■ WORK REQUEST ■
Copy out, from the entries below, each line that holds the string "names".

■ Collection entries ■

----

(* ===== verification/Ad1Listed.v ===== *)
(** Which files of an AD1 image are listed: exactly those that are reached through
    kept children; which child of a name is kept; and what is lost. *)
From S2P Require Import Prelude PyBase PyRuntime FileSystem PurePaths Ad1Image.
Import Bytes Str PyRuntime Ad1Image.

Module Ad1Listed.
Section listed.
Context `{Runtime} {P : Type}.
Abbreviation entry := (Ad1Image.entry P).
Abbreviation entry_info := (Ad1Image.entry_info P).

(** Induction over a tree: a property of all children gives that of the entry. *)
Lemma entry_ind_children (Q : entry -> Prop) : (forall info children, Forall Q children -> Q (Entry info children)) -> forall e, Q e.
Proof.
  intros Hstep. fix IH 1. intros [info children]. apply Hstep. induction children as [|c children IHc]; constructor; [apply IH|exact IHc].
Qed.

Definition key_of (e : entry) : str := py_lower (entry_name (info_of e)).
Definition live (e : entry) : bool := negb (deleted (info_of e)).
(** The children that are kept, in the order their names were first seen. *)
Definition chosen_of (children : list entry) : list (str * (entry_info * entry)) :=
  fold_left choose (map (fun child => (info_of child, child)) children) [].
Definition kept_children (children : list entry) : list entry := map (fun kv => snd (snd kv)) (chosen_of children).

Lemma choose_map {X Y} (f : X -> Y) chosen (c : entry_info * X) :
  choose (map (fun kv => (fst kv, (fst (snd kv), f (snd (snd kv))))) chosen) (fst c, f (snd c)) =
  map (fun kv => (fst kv, (fst (snd kv), f (snd (snd kv))))) (choose chosen c).
Proof.
  assert (Hget : forall k l, Dict.get k (map (fun kv : str * (entry_info * X) => (fst kv, (fst (snd kv), f (snd (snd kv))))) l) =
    (fun cx => (fst cx, f (snd cx))) <$> Dict.get k l).
  { intros k l. induction l as [|[k' [i x]] l IH]; [done|]. cbn. by destruct (decide _). }
  assert (Hset : forall k c l, Dict.set k (fst c, f (snd c)) (map (fun kv : str * (entry_info * X) => (fst kv, (fst (snd kv), f (snd (snd kv))))) l) =
    map (fun kv => (fst kv, (fst (snd kv), f (snd (snd kv))))) (Dict.set k c l)).
  { intros k [i x] l. induction l as [|[k' [i' x']] l IH]; [done|]. cbn. destruct (decide _); [done|]. cbn. by rewrite <-IH. }
  unfold choose. cbn [fst snd]. destruct (deleted (fst c)); [done|]. rewrite Hget.
  destruct (Dict.get _ chosen) as [[i x]|]; cbn [fmap option_fmap option_map fst]; [|apply Hset].
  destruct (_ && _ && _); [apply Hset|done].
Qed.

(** Walking an entry is walking its kept children. *)
Definition yields_of (parts : list str) (child : entry) : list (str * entry_info) :=
  yields (parts ++ [entry_name (info_of child)]) (info_of child, walk child).
Lemma chosen_info children kv : kv ∈ chosen_of children -> fst (snd kv) = info_of (snd (snd kv)).
Proof.
  unfold chosen_of. set (l := map _ children). assert (Hl : forall c, c ∈ l -> fst c = info_of (snd c)).
  { intros c (e & -> & _)%list_elem_of_fmap. done. }
  assert (Hgo : forall acc, (forall kv, kv ∈ acc -> fst (snd kv) = info_of (snd (snd kv))) -> forall kv, kv ∈ fold_left choose l acc -> fst (snd kv) = info_of (snd (snd kv))).
  { clearbody l. induction l as [|c l IH]; intros acc Hacc; [done|]. cbn. apply IH; [intros; apply Hl; by right|].
    intros [k' c']. unfold choose. destruct (deleted _); [apply Hacc|].
    assert (Hset : (k', c') ∈ Dict.set (py_lower (entry_name (fst c))) c acc -> fst c' = info_of (snd c')).
    { intros [[_ ->]|Hin]%Dict.elem_set; [apply Hl; by left|]. by apply (Hacc _ Hin). }
    destruct (Dict.get _ _); [destruct (_ && _ && _)|]; try done. apply Hacc. }
  apply Hgo. by intros ? ?%elem_of_nil.
Qed.
Lemma walk_kept info children parts : walk (Entry info children) parts = concat (map (yields_of parts) (kept_children children)).
Proof.
  cbn [walk]. f_equal. unfold kept_children. rewrite map_map.
  assert (Hmap : fold_left choose (map (fun child => (info_of child, walk child)) children) [] =
    map (fun kv => (fst kv, (fst (snd kv), walk (snd (snd kv))))) (chosen_of children)).
  { unfold chosen_of. change [] with (map (fun kv : str * (entry_info * entry) => (fst kv, (fst (snd kv), walk (snd (snd kv))))) []) at 1.
    generalize (@nil (str * (entry_info * entry))) as acc. induction children as [|c children IH]; intros acc; [done|].
    cbn [map fold_left]. rewrite <-IH. f_equal. apply (choose_map walk acc (info_of c, c)). }
  rewrite Hmap, map_map. apply map_ext_in. intros kv Hin%list_elem_of_In. unfold yields_of. cbn [fst snd].
  by rewrite (chosen_info _ _ Hin).
Qed.

(** A file is listed when it is a regular file reached through kept children; its
    path is that of its names, rebased. *)
Inductive listed : entry -> list str -> str * entry_info -> Prop :=
  | listed_file root parts child : child ∈ kept_children (iterdir root) ->
      is_dir (info_of child) = false -> is_file (info_of child) = true -> is_symlink (info_of child) = false ->
      rebase_parts (parts ++ [entry_name (info_of child)]) <> [] ->
      listed root parts (PurePaths.intercalate (lit "/") (rebase_parts (parts ++ [entry_name (info_of child)])), info_of child)
  | listed_dir root parts child r : child ∈ kept_children (iterdir root) ->
      is_dir (info_of child) = true -> listed child (parts ++ [entry_name (info_of child)]) r -> listed root parts r.

Lemma kept_in children e : e ∈ kept_children children -> e ∈ children.
Proof.
  unfold kept_children, chosen_of. intros (kv & -> & Hkv)%list_elem_of_fmap.
  assert (Hgo : forall l acc kv, kv ∈ fold_left choose l acc -> kv ∈ acc \/ (snd kv : entry_info * entry) ∈ l).
  { induction l as [|c l IH]; intros acc x; [by left|]. cbn. intros [Hx|Hx]%IH; [|right; by right].
    unfold choose in Hx. destruct (deleted _); [by left|].
    assert (Hset : x ∈ Dict.set (py_lower (entry_name (fst c))) c acc -> x ∈ acc \/ snd x ∈ c :: l).
    { destruct x as [k v]. intros [[_ ->]|?]%Dict.elem_set; [right; by left|by left]. }
    destruct (Dict.get _ _); [destruct (_ && _ && _)|]; auto. }
  apply Hgo in Hkv as [?%elem_of_nil|Hin]; [done|]. apply list_elem_of_fmap in Hin as (e & He & Hin). by rewrite He.
Qed.

Lemma walk_listed e parts r : r ∈ walk e parts <-> listed e parts r.
Proof.
  revert parts. induction e as [info children IH] using entry_ind_children. intros parts. rewrite walk_kept. split.
  - intros Hin%list_elem_of_In. apply in_concat in Hin as (l & (child & <- & Hc)%in_map_iff & Hr). apply list_elem_of_In in Hc, Hr.
    unfold yields_of, yields in Hr. cbn [fst snd] in Hr. destruct (is_dir (info_of child)) eqn:Hd.
    + eapply listed_dir; [exact Hc|done|]. rewrite Forall_forall in IH. apply IH; [by apply kept_in|done].
    + destruct (is_file (info_of child)) eqn:Hf, (is_symlink (info_of child)) eqn:Hs; cbn [andb negb] in Hr; try (by apply elem_of_nil in Hr).
      destruct (rebase_parts _) eqn:Hrb; [by apply elem_of_nil in Hr|]. apply list_elem_of_singleton in Hr as ->.
      rewrite <-Hrb. apply listed_file; [done..|congruence].
  - intros Hl. apply list_elem_of_In, in_concat. inversion Hl as [? ? child Hc Hd Hf Hs Hne|? ? child ? Hc Hd Hrest]; subst.
    + exists (yields_of parts child). split; [apply in_map, list_elem_of_In, Hc|]. apply list_elem_of_In. unfold yields_of, yields.
      cbn [fst snd]. rewrite Hd, Hf, Hs. cbn [andb negb]. destruct (rebase_parts _) eqn:Hrb; [done|]. by left.
    + exists (yields_of parts child). split; [apply in_map, list_elem_of_In, Hc|]. apply list_elem_of_In. unfold yields_of, yields.
      cbn [fst snd]. rewrite Hd. rewrite Forall_forall in IH. by apply IH; [apply kept_in|].
Qed.

(** * Which child of a name is kept *)
Definition group (k : str) (children : list entry) : list entry := filter (fun e => live e = true /\ key_of e = k) children.
Definition rank (e : entry) : Z * Z := _content_rank (info_of e).
Definition beats (x current : entry) : bool :=
  negb (is_dir (info_of x)) && negb (is_dir (info_of current)) && rank_gt (rank x) (rank current).
Definition better (current x : entry) : entry := if beats x current then x else current.
Definition best (group : list entry) : option entry := match group with [] => None | c :: rest => Some (fold_left better rest c) end.

Lemma chosen_snoc children c : chosen_of (children ++ [c]) = choose (chosen_of children) (info_of c, c).
Proof. unfold chosen_of. by rewrite map_app, fold_left_app. Qed.
Lemma best_snoc g c : best (g ++ [c]) = Some (match best g with Some current => better current c | None => c end).
Proof. destruct g as [|d g]; [done|]. cbn. by rewrite fold_left_app. Qed.
Lemma group_snoc k children c : group k (children ++ [c]) = group k children ++ (if bool_decide (live c = true /\ key_of c = k) then [c] else []).
Proof. unfold group. rewrite filter_app, filter_cons. by case_bool_decide; [rewrite decide_True|rewrite decide_False]. Qed.

Lemma chosen_get children k : Dict.get k (chosen_of children) = (fun e => (info_of e, e)) <$> best (group k children).
Proof.
  induction children as [|c children IH] using rev_ind; [done|]. rewrite chosen_snoc, group_snoc. unfold choose. cbn [fst snd].
  unfold live. destruct (deleted (info_of c)) eqn:Hd; cbn [negb].
  { rewrite bool_decide_eq_false_2 by (by intros []). by rewrite app_nil_r. }
  fold (key_of c). destruct (decide (key_of c = k)) as [Hk|Hk].
  - rewrite bool_decide_eq_true_2 by done. rewrite best_snoc, Hk, IH. destruct (best (group k children)) as [current|]; cbn [fmap option_fmap option_map fst].
    + unfold better, beats, rank. destruct (_ && _ && _); [|by rewrite IH]. rewrite Dict.get_set. by rewrite decide_True.
    + rewrite Dict.get_set. by rewrite decide_True.
  - rewrite bool_decide_eq_false_2 by (by intros []). rewrite app_nil_r, <-IH.
    assert (Hset : Dict.get k (Dict.set (key_of c) (info_of c, c) (chosen_of children)) = Dict.get k (chosen_of children)).
    { rewrite Dict.get_set. by rewrite decide_False. }
    destruct (Dict.get (key_of c) _); [|done]. by destruct (_ && _ && _).
Qed.
Lemma chosen_keys children : NoDup (Dict.keys (chosen_of children)).
Proof.
  induction children as [|c children IH] using rev_ind; [constructor|]. rewrite chosen_snoc. unfold choose. cbn [fst].
  destruct (deleted _); [done|]. destruct (Dict.get _ _); [destruct (_ && _ && _)|]; auto using Dict.set_nodup.
Qed.

Lemma best_in g e : best g = Some e -> e ∈ g.
Proof.
  revert e. induction g as [|c g IH] using rev_ind; intros e; [done|]. rewrite best_snoc. intros [= <-].
  destruct (best g) as [current|]; [|apply elem_of_app; right; by left]. unfold better.
  destruct (beats c current); [apply elem_of_app; right; by left|]. apply elem_of_app. left. by apply IH.
Qed.

(** Among the live children of a name: the first if it is a directory, else the
    first of those with the most content that are none. *)
Definition kept_of (g : list entry) (e : entry) : Prop :=
  e ∈ g /\
  match g with
  | c :: _ => if is_dir (info_of c) then e = c
              else is_dir (info_of e) = false /\ forall x, x ∈ g -> is_dir (info_of x) = false -> rank_gt (rank x) (rank e) = false
  | [] => False
  end.
Lemma rank_ge_trans a b c : rank_gt b a = false -> rank_gt c b = false -> rank_gt c a = false.
Proof. unfold rank_gt. destruct a, b, c. cbn. lia. Qed.
Lemma rank_gt_asym a b : rank_gt a b = true -> rank_gt b a = false.
Proof. unfold rank_gt. destruct a, b. cbn. lia. Qed.
Lemma rank_gt_irrefl a : rank_gt a a = false.
Proof. unfold rank_gt. destruct a. cbn. lia. Qed.
Lemma best_kept g e : best g = Some e -> kept_of g e.
Proof.
  intros Hb. split; [by apply best_in|]. revert e Hb. induction g as [|c g IH] using rev_ind; intros e; [done|]. rewrite best_snoc. intros [= <-].
  destruct g as [|d g]; [cbn in *|].
  { destruct (is_dir (info_of c)) eqn:Hd; [done|]. split; [done|]. intros x Hx%list_elem_of_singleton _. subst. apply rank_gt_irrefl. }
  cbn [app]. destruct (best (d :: g)) as [current|] eqn:Hbest; [|done]. specialize (IH current eq_refl). cbv beta iota in IH |- *.
  unfold better, beats. destruct (is_dir (info_of d)) eqn:Hdd.
  - subst current. rewrite Hdd. cbn [negb]. by rewrite andb_false_r.
  - destruct IH as [Hcd Hmax]. rewrite Hcd. cbn [negb]. rewrite andb_true_r.
    destruct (is_dir (info_of c)) eqn:Hdc; cbn [negb andb].
    { split; [done|]. intros x [->|Hx]%elem_of_cons Hxd; [apply Hmax; [by left|done]|]. apply elem_of_app in Hx as [Hx|Hx%list_elem_of_singleton]; [apply Hmax; [by right|done]|].
      subst. congruence. }
    destruct (rank_gt (rank c) (rank current)) eqn:Hgt.
    + split; [done|]. assert (Hall : forall x, x ∈ d :: g -> is_dir (info_of x) = false -> rank_gt (rank x) (rank c) = false).
      { intros x Hx Hxd. eapply rank_ge_trans; [|apply Hmax; done]. by apply rank_gt_asym. }
      intros x [->|[Hx|Hx%list_elem_of_singleton]%elem_of_app]%elem_of_cons Hxd; [apply Hall; [by left|done]|apply Hall; [by right|done]|].
      subst. apply rank_gt_irrefl.
    + split; [done|]. intros x [->|[Hx|Hx%list_elem_of_singleton]%elem_of_app]%elem_of_cons Hxd; [apply Hmax; [by left|done]|apply Hmax; [by right|done]|].
      by subst.
Qed.

Lemma kept_best children e : e ∈ kept_children children <-> live e = true /\ best (group (key_of e) children) = Some e.
Proof.
  unfold kept_children. split.
  - intros ([k [i x]] & -> & Hin)%list_elem_of_fmap. cbn [snd].
    pose proof (Dict.elem_get _ _ _ (chosen_keys children) Hin) as Hg. rewrite chosen_get in Hg.
    destruct (best (group k children)) as [e|] eqn:Hb; [|done]. injection Hg as _ ->.
    pose proof (best_in _ _ Hb) as [[Hl Hk] _]%list_elem_of_filter. by rewrite Hk.
  - intros [_ Hb]. apply list_elem_of_fmap. exists (key_of e, (info_of e, e)). split; [done|]. apply Dict.get_elem. by rewrite chosen_get, Hb.
Qed.

(** C24. The files listed of an image are exactly the regular files that are reached
    through kept children, under their rebased names.  In every directory, each
    name (in lower case) of a live child has exactly one kept child: the first if
    that is a directory, else one that is none and than which no other has more
    content. *)
Theorem ad1_files_listed (root : entry) :
  (forall r, r ∈ iter_ad1_files root <-> listed root [] r) /\
  forall children : list entry,
    (forall e, e ∈ kept_children children -> e ∈ children /\ live e = true /\ kept_of (group (key_of e) children) e) /\
    (forall e e', e ∈ kept_children children -> e' ∈ kept_children children -> key_of e = key_of e' -> e = e') /\
    (forall e, e ∈ children -> live e = true -> exists e', e' ∈ kept_children children /\ key_of e' = key_of e).
Proof.
  split; [intros r; apply walk_listed|]. intros children. split; [|split].
  - intros e He. pose proof (kept_in _ _ He). apply kept_best in He as [Hl Hb]. split; [done|]. split; [done|]. by apply best_kept.
  - intros e e' [_ He]%kept_best [_ He']%kept_best Hk. congruence.
  - intros e He Hl. assert (Hin : e ∈ group (key_of e) children) by (by apply list_elem_of_filter).
    destruct (best (group (key_of e) children)) as [e'|] eqn:Hb; [|by destruct (group _ _); [apply elem_of_nil in Hin|]].
    pose proof (best_in _ _ Hb) as [[Hl' Hk] _]%list_elem_of_filter. exists e'. split; [|done]. apply kept_best. by rewrite Hk.
Qed.
End listed.
End Ad1Listed.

----

■ REPLY ■
(** The children that are kept, in the order their names were first seen. *)
    path is that of its names, rebased. *)
    through kept children, under their rebased names.  In every directory, each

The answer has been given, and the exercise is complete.